As I read George Saunders’ most recent short story collection, Tenth of December, I couldn’t help but notice that almost every story in the collection features a first person or third person subjective narrative style. In most cases the narrator also uses odd colloquial language and may also be mentally or physically impaired. Many writers in the United States — from Mark Twain onward — have shown a strong preference for quirky and colloquial narration. Examples would include Alice Walker in The Color Purple and J. D. Salinger in The Catcher in the Rye. Like both Walker and Salinger, Saunders crafts memorable narrators and often makes serious points about the nature of our society, how it is going awry, and how social problems affect the lives of ordinary people. But even when he is writing stories that could clearly be called science fiction, Saunders’ stories are not particularly irreal.
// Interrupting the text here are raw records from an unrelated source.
(** ** Errors and results

    A Go function returning [(T, error)] returns a [result T]. *)

Inductive error : Type :=
| ErrNoRows                                  (* sql.ErrNoRows *)
| ErrNoPipelineBuild                         (* sdk.ErrNoPipelineBuild *)
| ErrNoBranch                                (* sdk.ErrNoBranch *)
| ErrJSONSyntax                              (* *json.SyntaxError *)
| ErrJSONType                                (* *json.UnmarshalTypeError *)
| ErrExternal (what : string)                (* an error of a collaborator *)
| Wrapped (cause : error) (context : string) (* sdk.WrapError *).

Inductive result (A : Type) : Type :=
| Ok (a : A)
| Err (e : error).
Arguments Ok {A} a.
Arguments Err {A} e.

Definition WrapError {A : Type} (e : error) (context : string) : result A :=
  Err (Wrapped e context).

Definition is_Ok {A : Type} (r : result A) : bool :=
  match r with Ok _ => true | Err _ => false end.

(** ** The data model of package [sdk] *)

Module Sdk.

(** Modelled from the spec: [sdk.Status], a Go string type declared in
    package [sdk] (not under src); the names are those of section 3 of
    the specification, [StatusFromString] sends any other text to
    [StatusUnknown]. *)
Definition Status : Type := string.
Definition StatusWaiting : Status := "Waiting".
Definition StatusBuilding : Status := "Building".
Definition StatusSuccess : Status := "Success".
Definition StatusFail : Status := "Fail".
Definition StatusDisabled : Status := "Disabled".
Definition StatusSkipped : Status := "Skipped".
Definition StatusStopped : Status := "Stopped".
Definition StatusUnknown : Status := "Unknown".

Definition known_statuses : list Status :=
  [StatusWaiting; StatusBuilding; StatusSuccess; StatusFail;
   StatusDisabled; StatusSkipped; StatusStopped].

Definition StatusFromString (s : string) : Status :=
  if existsb (String.eqb s) known_statuses then s else StatusUnknown.

(** Terminal statuses, as the glossary of the specification lists them. *)
Definition terminal (s : Status) : bool :=
  existsb (String.eqb s)
    [StatusSuccess; StatusFail; StatusStopped; StatusSkipped; StatusDisabled].

(** [time.Time]; [zero_time] is [time.Time{}]. *)
Definition Time : Type := Z.
Definition zero_time : Time := 0.

Definition BuildPipeline : string := "build".
Definition StringParameter : string := "string".

(** [sdk.Parameter]. *)
Record Param : Type := {
  Param_Name : string;
  Param_Type : string;
  Param_Value : string }.

(** Modelled from the spec: [sdk.AddParameter] (package [sdk], not
    under src) appends one parameter to the slice it is given. *)
Definition AddParameter (array : list Param) (name type value : string) : list Param :=
  array ++ [{| Param_Name := name; Param_Type := type; Param_Value := value |}].

(** Modelled from the spec: [sdk.ParameterValue] (package [sdk], not
    under src) is the value of the first parameter of that name, the
    empty string when there is none. *)
Fixpoint ParameterValue (params : list Param) (name : string) : string :=
  match params with
  | [] => ""
  | p :: rest =>
      if String.eqb (Param_Name p) name then Param_Value p
      else ParameterValue rest name
  end.

Record PipelineBuildJob : Type := {
  Job_ID : Z;
  Job_Status : string }.

Record Stage : Type := {
  Stage_Name : string;
  Stage_BuildOrder : Z;
  Stage_Enabled : bool;
  Stage_Status : Status;
  Stage_PipelineBuildJobs : list PipelineBuildJob }.

Record VCSCommit : Type := {
  Commit_Hash : string;
  Commit_Author_Name : string;
  Commit_Message : string }.

Record VCSBranch : Type := {
  Branch_DisplayID : string;
  Branch_Default : bool;
  Branch_LatestCommit : string }.

Record VCSRepo : Type := {
  Repo_SSHCloneURL : string;
  Repo_HTTPCloneURL : string }.

Record RepositoriesManager : Type := { RM_Name : string }.

Record User : Type := {
  User_ID : Z;
  User_Username : string;
  User_Fullname : string;
  User_Email : string }.

Record Project : Type := {
  Project_ID : Z;
  Project_Key : string }.

Record Application : Type := {
  App_ID : Z;
  App_Name : string;
  App_ProjectKey : string;
  App_RepositoriesManager : option RepositoriesManager;
  App_RepositoryFullname : string }.

Record Pipeline : Type := {
  Pip_ID : Z;
  Pip_Name : string;
  Pip_Type : string;
  Pip_ProjectKey : string;
  Pip_ProjectID : Z;
  Pip_Parameter : list Param;
  Pip_Stages : list Stage }.

Record Environment : Type := {
  Env_ID : Z;
  Env_Name : string;
  Env_ProjectKey : string;
  Env_ProjectID : Z }.

(** [sdk.PipelineBuild] and its trigger, which points to the parent
    build. *)
Inductive PipelineBuild : Type := Build_PipelineBuild {
  PB_ID : Z;
  PB_Application : Application;
  PB_Pipeline : Pipeline;
  PB_Environment : Environment;
  PB_BuildNumber : Z;
  PB_Version : Z;
  PB_Status : Status;
  PB_Start : Time;
  PB_Done : Time;
  PB_Trigger : PipelineBuildTrigger;
  PB_Parameters : list Param;
  PB_Stages : list Stage;
  PB_Commits : list VCSCommit }
with PipelineBuildTrigger : Type := Build_PipelineBuildTrigger {
  Trigger_ManualTrigger : bool;
  Trigger_ScheduledTrigger : bool;
  Trigger_TriggeredBy : option User;
  Trigger_ParentPipelineBuild : option PipelineBuild;
  Trigger_VCSChangesBranch : string;
  Trigger_VCSChangesHash : string;
  Trigger_VCSChangesAuthor : string }.
(** The transform map is partial: a key may be present with the value
    [undefined]. *)
Definition defineComponents (registry : gmap string AuthoredEntry)
  (buildTransforms : option (TransformContext -> gmap string (option MdxTransformRule)))
  : Built (gmap string AuthoredEntry) :=
  match buildTransforms with
  | None => Object registry
  | Some buildTransforms =>
      let transformBuilder := createTransformContext in
      let transformMap := buildTransforms transformBuilder in
      let transformKeys := stringKeysOf transformMap in
      foldl (attachTransform transformMap) (Object registry) transformKeys
  end.

(** An authored registry read through [TransformAwareRegistry], the
    structural type that keeps the [mdxTransform] property only. *)
Definition transformAware (registry : gmap string AuthoredEntry)
  : gmap string ComponentDefinition :=
  (fun entry => mkDefinition (entry_mdxTransform entry)) <$> registry.

(** ** Vocabulary of the properties *)

(** The names one component adds: the targets of its own rename map. *)
Definition introduced_by (componentDefinitions : gmap string ComponentDefinition)
  (componentName x : string) : Prop :=
  exists componentDefinition rule m source target,
    componentDefinitions !! componentName = Some componentDefinition
    /\ mdxTransform componentDefinition = Some rule
    /\ read (renameFlow rule) = Some m
    /\ m !! source = Some target
    /\ component_name (component target) = x.

(** A flow element with tag name [tag]. *)
Definition is_flow_named (tag : string) (n : Node) : bool :=
  isNamedMdxJsxFlowElement n && bool_decide (name n = Some tag).

(** [rf] is the rename map that the registry declares for scope [scope]. *)
Definition rename_map_of (registry : gmap string MdxTransformRule)
  (scope : string) (rf : gmap string MdxRenameTarget) : Prop :=
  exists rule, registry !! scope = Some rule /\ read (renameFlow rule) = Some rf.

(** A property of every rewrite target of every declared rename map, as a
    proposition and as a check that runs. *)
Definition every_target (registry : gmap string MdxTransformRule)
  (ok : string -> string -> MdxRenameTarget -> Prop) : Prop :=
  forall scope rf source target,
    rename_map_of registry scope rf -> rf !! source = Some target ->
    ok scope source target.

Definition every_target_check (registry : gmap string MdxTransformRule)
  (ok : string -> string -> MdxRenameTarget -> bool) : bool :=
  forallb (fun entry : string * MdxTransformRule =>
             match read (renameFlow entry.2) with
             | None => true
             | Some rf =>
                 forallb (fun rule : string * MdxRenameTarget =>
                            ok entry.1 rule.1 rule.2)
                         (map_to_list rf)
             end)
          (map_to_list registry).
Tenth of December gives us quite a range of quirky narrators, and Saunders uses their narrative quirks to show us, in the space of a short story, what their lives are like and how they relate to others. In “Puppy” we feel a sense of revulsion toward both the woman taking her children to look at a puppy and the woman whose puppy is at the center of the story. We see into these women’s lives, know their thoughts, and are given their rationalizations even as they do ugly things. This is not always pleasant, but despite an odd incident in the puppy owner’s yard, the story is not irreal. In the science-fiction-inspired “Escape from the Spiderhead” we come to see the narrator from a more sympathetic point of view, despite what we know to be true about him. This story takes Stanley Milgram’s experiments to a new level, as managers psyche themselves and others up to do unspeakable things. (Milgram’s 1965 study on obedient behavior saw “teachers” giving electrical shocks to “learners” despite the pain the learners seemed to endure.) But though the setting of this story is near future and the narrator’s language and explanations are constantly altered by the administration of drugs, the story is sadly plausible and again is not irreal.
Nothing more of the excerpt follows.